OUTDOORS & ADVENTURE

A desert hike through Joshua Tree with high tech

Finding solitude in Joshua Tree National Park -- albeit with a satellite phone, GPS unit and locator beacon. Call it 'e-survival.'

By Dan Neil, Los Angeles Times Staff Writer
12:20 PM PDT, May 02, 2008

Joshua Tree National Park

"Whoso walketh in solitude, and inhabiteth the wood . . . into that forester shall pass . . . power and grace." -- Ralph Waldo Emerson

But what if I snap my ankle? Or blow a cardiac gasket? Or fall or get stuck on a mountain where I can't go up or down, what climbers call getting "cliffed out"? What then, Ralph Waldo? I won't give a tinker's damn about power and grace then. I'm going to be looking for that orange-and-white rescue whirligig in the sky. Swing low, sweet Stokes litter.

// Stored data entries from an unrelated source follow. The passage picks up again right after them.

(** The [for idx in sample_indices] loop; [cap.set] then [cap.read] gives
    the frame of that index when there is one. *)
Fixpoint sample_at (frames : list Frame) (max_samples : Z)
    (indices : list Z) (centers : list Z) : list Z :=
  match indices with
  | [] => centers
  | idx :: rest =>
      match nth_error frames (Z.to_nat idx) with
      | None => sample_at frames max_samples rest centers
      | Some frame =>
          match sample_center frame with
          | None => sample_at frames max_samples rest centers
          | Some c =>
              let centers := centers ++ [c] in
              if Z.of_nat (length centers) >=? max_samples then centers
              else sample_at frames max_samples rest centers
          end
      end
  end.

(** The [while frame_count < max_samples] loop. *)
Fixpoint sample_first (frames : list Frame) (max_samples frame_count : Z)
    (centers : list Z) : list Z :=
  match frames with
  | [] => centers
  | frame :: rest =>
      if frame_count <? max_samples then
        let centers :=
          match sample_center frame with
          | Some c => centers ++ [c]
          | None => centers
          end in
        sample_first rest max_samples (frame_count + 1) centers
      else centers
  end.

(** [None] as input is a path that [cv2.VideoCapture] cannot open. *)
Definition detect_face_centers (video : option Video) (max_samples : Z)
    : list Z :=
  match video with
  | None => []
  | Some cap =>
      let total_frames := cap_frame_count cap in
      if total_frames >? 0 then
        let sample_count := Z.min max_samples total_frames in
        let sample_indices := linspace_int (total_frames - 1) sample_count in
        sample_at (cap_frames cap) max_samples sample_indices []
      else sample_first (cap_frames cap) max_samples 0 []
  end.

(** *** Face-tracking planner *)

(** Shape of [a[:rows, lo:hi]] for [0 <= rows], [0 <= lo <= hi]. *)
Definition slice_shape (shape : Z * Z) (rows lo hi : Z) : Z * Z :=
  let '(r, c) := shape in
  (Z.min rows r, Z.max 0 (Z.min hi c - Z.min lo c)).

(** The variables of the tracking loop, with two instruments: the shapes
    [(width, height)] of the frames written to the encoder, oldest first,
    and the number of calls of the detector. *)
Record FaceState : Type := mkFaceState {
  smoothed_center : Q;
  target_center : Q;
  missing_frames : Z;
  frame_idx : Z;
  frames_written : list (Z * Z);
  detect_calls : nat
}.

Record FaceConfig : Type := mkFaceConfig {
  fc_width : Z;
  fc_height : Z;
  fc_target_width : Z;
  fc_target_height : Z;
  fc_update_interval : Z;
  fc_smoothing : Q;
  fc_missing_threshold : Z
}.

Definition face_config (width height target_width target_height : Z) (fps : Q)
    : FaceConfig :=
  {| fc_width := width;
     fc_height := height;
     fc_target_width := target_width;
     fc_target_height := target_height;
     fc_update_interval := Z.max 1 (py_int (fps * (1 # 2)));
     fc_smoothing := Qmin (3 # 10) (Qmax (5 # 100) (5 / fps));
     fc_missing_threshold := py_int (fps * MISSING_FACE_SECONDS) |}.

Going solo into the backcountry -- or on a sailboat around Catalina, or on a mountain bike in Moab, Utah, for that matter -- always implies a trade-off, the exchange of safety for reverie. Nearly always, the risk is worth it, and for all the reasons Emerson made a career of. To be alone in big-N nature is to challenge yourself, to calibrate yourself, to fully inhabit the body you were born with, to feel the chill of the absolute run up your spine.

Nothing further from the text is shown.